Prizes up for grabs in the Bronze category include a one-day field trip with Anturus to get experience as a field scientist and a visit to a research institute of their choosing.

Katherine Mathieson, Chief Executive of the British Science Association, which runs the Youth Grand Challenges, said: 

“I’d like to extend huge congratulations to all the finalists of the first ever Youth Grand Challenges Competition, and commiserations to those we had to say goodbye to at this stage. Each project is the result of hours of hard work, ingenuity and dedication, making the judges' decisions very difficult. We look forward to the grand finals event in London this December and wish all the teams the very best of luck.”

The grand final will take place in London on 7 December and will be hosted by TV presenter Rick Edwards. During the day, students will get the opportunity to network with industry professionals and talk about their career ambitions, as well as showing off their projects to the judges one last time. 

For more information, please contact:

Jessica Rowley, PR Officer,, +44 (0)20 7019 4953, +44 (0)7585 722 757

1. About the Youth Grand Challenges

The Youth Grand Challenges is an education initiative that aims to inspire young people, aged 11-to-19, to see how science and technology can be deployed to tackle global health issues. It calls on students to come up with innovative solutions that have the potential to change the world. All projects taking part will be entered into a national competition with prizes for the top projects worth up to £10,000. 

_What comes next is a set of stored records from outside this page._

Lemma enterAll_threshold l :
  forall c1 c2 w,
    c1.(driver) = c2.(driver) -> c1.(ctx) = c2.(ctx) ->
    c1.(maxRow) <= c2.(maxRow) -> in_int64 c1.(maxRow) -> in_int64 c2.(maxRow) ->
    (List.length c2.(adviceList) <= List.length c1.(adviceList))%nat ->
    (List.length (fst (enterAll l (c2, w))).(adviceList) <=
     List.length (fst (enterAll l (c1, w))).(adviceList))%nat /\
    snd (enterAll l (c2, w)) = snd (enterAll l (c1, w)).
Proof.
  induction l as [|n l IH]; intros c1 c2 w Hd Hg Hm H1 H2 Hlen.
  - split; [exact Hlen | reflexivity].
  - rewrite !enterAll_cons.
    destruct (Enter_threshold n c1 c2 w Hd Hg Hm H1 H2 Hlen) as [Hl Hw].
    pose proof (Enter_fields n c1 w) as (_ & _ & _ & _ & A5 & A6 & A7).
    pose proof (Enter_fields n c2 w) as (_ & _ & _ & _ & B5 & B6 & B7).
    destruct (fst (Enter n (c1, w))) as [c1' w1].
    destruct (fst (Enter n (c2, w))) as [c2' w2].
    cbn [fst snd] in *. subst w2.
    apply IH; try congruence.
Qed.

Lemma visitStatements_threshold stmtList :
  forall c1 c2 w,
    c1.(driver) = c2.(driver) -> c1.(ctx) = c2.(ctx) ->
    c1.(maxRow) <= c2.(maxRow) -> in_int64 c1.(maxRow) -> in_int64 c2.(maxRow) ->
    (List.length c2.(adviceList) <= List.length c1.(adviceList))%nat ->
    (List.length (fst (visitStatements stmtList (c2, w))).(adviceList) <=
     List.length (fst (visitStatements stmtList (c1, w))).(adviceList))%nat /\
    snd (visitStatements stmtList (c2, w)) = snd (visitStatements stmtList (c1, w)).
Proof.
  induction stmtList as [|stmt rest IH]; intros c1 c2 w Hd Hg Hm H1 H2 Hlen.
  - split; [exact Hlen | reflexivity].
  - rewrite !visitStatements_cons.
    set (t := Text stmt). set (p := OriginTextPosition stmt).
    destruct (enterAll_threshold (preorder stmt)
                (setStatement c1 t p) (setStatement c2 t p) w
                Hd Hg Hm H1 H2 Hlen) as [Hl Hw].
    pose proof (enterAll_fields (preorder stmt) (setStatement c1 t p) w)
      as (_ & _ & _ & _ & A5 & A6 & A7).
    pose proof (enterAll_fields (preorder stmt) (setStatement c2 t p) w)
      as (_ & _ & _ & _ & B5 & B6 & B7).
    cbv zeta in A5, A6, A7, B5, B6, B7.
    destruct (enterAll (preorder stmt) (setStatement c1 t p, w)) as [c1' w1].
    destruct (enterAll (preorder stmt) (setStatement c2 t p, w)) as [c2' w2].
    cbn [fst snd setStatement maxRow driver mysql.ctx] in *. subst w2.
    apply IH; try congruence.
Qed.
(** * Metadata enrichment and ingestion: a shallow embedding

    The development follows the Python sources
    [fetch_metadata_from_doi.py], [fetch_metadata_from_title.py],
    [ingestion_engine.py] and, for [format_authors],
    [generate_citation_html_for_website.py]:

    - Python values, text and the string methods the code calls;
    - [normalize_doi], the identifier normaliser;
    - [enrich] and [is_complete], the fill-only-if-empty merge;
    - the two waterfall engines, written in a small monad that threads the
      local variables and the request history and that has Python's
      [return] and exceptions;
    - the row-level functions of the ingestion pipeline, [process_row]
      among them, the de-duplicating append and the functions on the
      columns of the master dataset.

    Definitions come first, the properties after them. *)

From stdpp Require Import gmap strings list fin_maps pretty.
From Stdlib Require Import ZArith Lia Ascii.

Open Scope string_scope.
Open Scope list_scope.

(** ** Python values

    The values a metadata field or a spreadsheet cell holds.  Floats are
    the ones pandas produces for such cells: the missing-value marker NaN
    and integral numbers: [PFloat z] is the float of the value [z]
    ([PFloat 2020] is [2020.0]), for an integer [z] that a float holds,
    as it holds every one of up to 53 bits. *)

Inductive pyval : Type :=
  | PNone
  | PNaN
  | PInt (z : Z)
  | PFloat (z : Z)
  | PStr (s : string).

#[global] Instance pyval_eq_dec : EqDecision pyval.
Proof. solve_decision. Defined.

(** [bool(v)]. *)
Definition truthy (v : pyval) : bool :=
  match v with
  | PNone => false
  | PNaN => true
  | PInt z | PFloat z => negb (z =? 0)%Z
  | PStr s => negb (String.eqb s "")
  end.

The Youth Grand Challenges is organised and run by the British Science Association and is supported by the Bill and Melinda Gates Foundation.

2. About the British Science Association

The British Science Association (BSA) believes that science should be part of – rather than set apart from – society and culture, and is owned by the wider community. Our programmes encourage people of all ages and backgrounds to engage with science, become ambassadors for science, and ultimately to be empowered to challenge and influence British science - whether they work in science or not.

Established in 1831, the BSA is a registered charity that organises major initiatives across the UK, including British Science Week, the annual British Science Festival, regional and local events, the CREST Awards and other programmes for young people in schools and colleges. The BSA also organises specific activities for professional science communicators, including a specialist conference and training. For more information, please visit

3. About the Bill and Melinda Gates Foundation

Guided by the belief that every life has equal value, the Bill & Melinda Gates Foundation works to help all people lead healthy, productive lives. In developing countries, it focuses on improving people’s health and giving them the chance to lift themselves out of hunger and extreme poverty. In the United States, it seeks to ensure that all people—especially those with the fewest resources—have access to the opportunities they need to succeed in school and life. Based in Seattle, Washington, the foundation is led by CEO Sue Desmond-Hellmann, under the direction of Bill and Melinda Gates and Warren Buffett.